▶ _Raw data_:

(** Slots in use are pairwise different. *)
Lemma slot_inj n i j : 0 < n -> i mod n = j mod n -> - n < i - j < n -> i = j.
Proof.
  intros Hn E Hd. pose proof (Z.div_mod i n ltac:(lia)). pose proof (Z.div_mod j n ltac:(lia)).
  assert (i - j = n * (i / n - j / n)) as Hq by lia. assert (i / n - j / n = 0) by nia. lia.
Qed.

Lemma items_push o dq k item :
  dq_inv o dq k -> put_index dq - get_index dq < size dq -> put_index dq + 1 < 2 ^ 16 ->
  items (mk_dq (size dq) (lwm dq) (get_index dq) (u16 (put_index dq + 1))
           (<[Z.to_nat (put_index dq mod size dq) := item]> (queue dq)) (evt_notify dq)) = items dq ++ [item].
Proof.
  intros [Hs Hl Hg Hp Hv _ _] Hroom Hw. unfold items. cbn [queue size get_index put_index].
  rewrite (wrapu_small 16) by lia.
  replace (put_index dq + 1 - get_index dq) with ((put_index dq - get_index dq) + 1) by lia.
  rewrite seqZ_app by lia. rewrite fmap_app. f_equal.
  - apply list_fmap_ext. intros n i Hi. apply lookup_seqZ in Hi as [-> Hn].
    rewrite list_lookup_insert_ne; [done|]. intros E. apply Z2Nat.inj in E;
      [|apply Z.mod_pos_bound; lia|apply Z.mod_pos_bound; lia].
    apply slot_inj in E; lia.
  - replace (get_index dq + (put_index dq - get_index dq)) with (put_index dq) by lia.
    rewrite seqZ_cons by lia. cbn [Z.pred fmap list_fmap]. rewrite list_lookup_insert_eq; [done|].
    pose proof (Z.mod_pos_bound (put_index dq) (size dq) ltac:(lia)) as Hb. unfold zlen in Hl.
    lia.
Qed.

Lemma items_pop o dq k :
  dq_inv o dq k -> get_index dq <> put_index dq ->
  items dq = default (mk_item 0 0) (queue dq !! Z.to_nat (get_index dq mod size dq)) ::
    items (mk_dq (size dq) (lwm dq) (u16 (get_index dq + 1)) (put_index dq) (queue dq) (evt_notify dq)).
Proof.
  intros [Hs Hl Hg Hp Hv _ _] Hne. unfold items. cbn [queue size get_index put_index].
  rewrite (wrapu_small 16) by lia. rewrite seqZ_cons by lia. cbn [fmap list_fmap]. f_equal. f_equal.
  unfold Z.succ, Z.pred. f_equal. lia.
Qed.

Lemma dq_keep o dq k k' h xs :
  dq_inv o dq k -> is_wait h -> lists k' !! h = Some xs ->
  (forall h', is_wait h' -> h' <> h -> lists k' !! h' = lists k !! h') -> dq_inv o dq k'.
Proof.
  intros Hi Hw Hl Ho.
  assert (forall h', is_wait h' -> is_Some (lists k !! h') -> is_Some (lists k' !! h')) as Hs.
  { intros h' Hw' Hx. destruct (decide (h' = h)) as [->|Hne]; [by rewrite Hl|by rewrite Ho]. }
  eapply dq_inv_lists; [..|exact Hi]; apply Hs; try done; apply Hi.
Qed.

(** The caller goes to sleep at the end of [h]. *)
Definition queued (h : list_head) (cur timeout : Z) (k k' : kernel) : Prop :=
  exists xs, lists k !! h = Some xs /\ lists k' !! h = Some (xs ++ [cur]) /\
    (0 < timeout -> due_of (tsys k') (ThreadTimer cur) = timeout).

Lemma dq_block_spec o dq k h timeout cur cth :
  kernel_inv k -> dq_inv o dq k -> caller k cur cth -> h = LSuspend o \/ h = LSender o -> timeout < HALF ->
  exists k', dq_block h timeout k = Some (k', DqBlocked cur) /\ kernel_inv k' /\ dq_inv o dq k' /\
    queued h cur timeout k k'.
Proof.
  intros Hk Hi Hca Hh Htm. unfold dq_block. rewrite (in_thread_context_caller k cur cth Hca).
  cbn [mbind option_bind]. assert (is_wait h) as Hw by (by destruct Hh as [->| ->]).
  assert (is_Some (lists k !! h)) as [xs Exs] by (destruct Hh as [->| ->]; apply Hi).
  destruct (block_spec (upd_thread cur (set_error RT_EOK) k) h cur (set_error RT_EOK cth) RT_IPC_FLAG_FIFO timeout xs)
    as (ys & zs & k1 & k' & E1 & E2 & -> & Hq & Hk' & Hl & Ho & _ & _ & _ & Hti);
    try done; [by apply kernel_upd_same|by apply Completion.Completion.caller_reset|by left|].
  assert (zs = []) as -> by (by destruct Hq as [[_ ?]|[? _]]).
  rewrite E1. cbn [mbind option_bind]. rewrite E2. cbn [mbind option_bind].
  exists k'. split; [done|]. split; [done|]. split; [by eapply dq_keep|].
  rewrite app_nil_r in *. exists ys. split; [done|]. split; [done|].
  intros Hp. rewrite (proj2 (Z.ltb_lt 0 timeout) Hp) in Hti. by destruct Hti.
Qed.

Lemma push_spec o item timeout dq k cur cth :
  kernel_inv k -> dq_inv o dq k -> caller k cur cth -> timeout < HALF -> put_index dq + 1 < 2 ^ 16 ->
  exists dq' k' r, rt_data_queue_push o item timeout dq k = Some (dq', k', r) /\ kernel_inv k' /\ dq_inv o dq' k' /\
    ((zlen (items dq) < size dq /\ items dq' = items dq ++ [item] /\ woke_first (LSuspend o) k k' /\
      r = DqDone RT_EOK (if bool_decide (lists k !! LSuspend o = Some []) then notify dq RT_DATAQUEUE_EVENT_PUSH else None)) \/
     (zlen (items dq) = size dq /\ dq' = dq /\
      if timeout =? 0 then r = DqDone (- RT_ETIMEOUT) None /\ k' = k
      else r = DqBlocked cur /\ queued (LSender o) cur timeout k k')).
Proof.
  intros Hk Hi Hca Htm Hwr. pose proof Hi as [Hsz Hl Hg Hp Hv Hpo Hpu].
  rewrite (items_length o dq k Hi). unfold rt_data_queue_push.
  destruct (Z.eqb_spec (put_index dq - get_index dq) (size dq)) as [Hfull|Hnf].
  - destruct (timeout =? 0).
    + exists dq, k, (DqDone (- RT_ETIMEOUT) None). split_and!; try done. right. by split_and!.
    + destruct (dq_block_spec o dq k (LSender o) timeout cur cth) as (k' & -> & Hk' & Hi' & Hq); try done; [by right|].
      cbn [mbind option_bind]. do 3 eexists. split; [done|]. split; [done|]. split; [done|]. right. by split_and!.
  - rewrite (proj2 (Z.eqb_neq (size dq) 0)) by lia. cbn [negb RT_ASSERT mbind option_bind].
    rewrite (item_at_Some o dq k _ Hi). cbn [mbind option_bind].
    pose proof (items_push o dq k item Hi ltac:(lia) Hwr) as Hit.
    set (dq' := mk_dq _ _ _ _ _ _) in *.
    assert (dq_inv o dq' k) as Hi'.
    { constructor; cbn; rewrite ?(wrapu_small 16) by lia; try done; try lia.
      unfold zlen. by rewrite length_insert. }
    destruct (wake_first_spec k (LSuspend o)) as (k' & Ew & Hk' & Hwf & (xs & E1 & E2) & Ho); try done;
      [rewrite (ca_current _ _ _ Hca); eauto|].
    unfold wake_first in Ew. rewrite E1 in Ew |- *. cbn [mbind option_bind] in Ew |- *.
    destruct (decide (xs = [])) as [->|Hne].
    + change (bool_decide ([] <> [])) with false in *. cbn match in Ew |- *. injection Ew as <-.
      do 3 eexists. split; [done|]. split; [done|]. split; [done|]. left. split_and!; try done. lia.
    + rewrite bool_decide_eq_true_2 in Ew |- * by done.
      destruct (rt_ipc_list_resume (LSuspend o) k) as [k1|]; [|done]. cbn [mbind option_bind] in Ew |- *. rewrite Ew.
      cbn [mbind option_bind]. do 3 eexists. split; [done|]. split; [done|]. split; [by apply (dq_keep o dq' k k' (LSuspend o) (tail xs))|].
      left. split_and!; try done; [lia|]. by rewrite bool_decide_eq_false_2 by congruence.
Qed.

▶ _Task to complete_: Reproduce exactly the stretch of the material above that starts at the line with "rewrite (items_length o" and ends at the line with "injection Ew as <-.", both included, and nothing else.

▶ _Result for this task_:
  rewrite (items_length o dq k Hi). unfold rt_data_queue_push.
  destruct (Z.eqb_spec (put_index dq - get_index dq) (size dq)) as [Hfull|Hnf].
  - destruct (timeout =? 0).
    + exists dq, k, (DqDone (- RT_ETIMEOUT) None). split_and!; try done. right. by split_and!.
    + destruct (dq_block_spec o dq k (LSender o) timeout cur cth) as (k' & -> & Hk' & Hi' & Hq); try done; [by right|].
      cbn [mbind option_bind]. do 3 eexists. split; [done|]. split; [done|]. split; [done|]. right. by split_and!.
  - rewrite (proj2 (Z.eqb_neq (size dq) 0)) by lia. cbn [negb RT_ASSERT mbind option_bind].
    rewrite (item_at_Some o dq k _ Hi). cbn [mbind option_bind].
    pose proof (items_push o dq k item Hi ltac:(lia) Hwr) as Hit.
    set (dq' := mk_dq _ _ _ _ _ _) in *.
    assert (dq_inv o dq' k) as Hi'.
    { constructor; cbn; rewrite ?(wrapu_small 16) by lia; try done; try lia.
      unfold zlen. by rewrite length_insert. }
    destruct (wake_first_spec k (LSuspend o)) as (k' & Ew & Hk' & Hwf & (xs & E1 & E2) & Ho); try done;
      [rewrite (ca_current _ _ _ Hca); eauto|].
    unfold wake_first in Ew. rewrite E1 in Ew |- *. cbn [mbind option_bind] in Ew |- *.
    destruct (decide (xs = [])) as [->|Hne].
    + change (bool_decide ([] <> [])) with false in *. cbn match in Ew |- *. injection Ew as <-.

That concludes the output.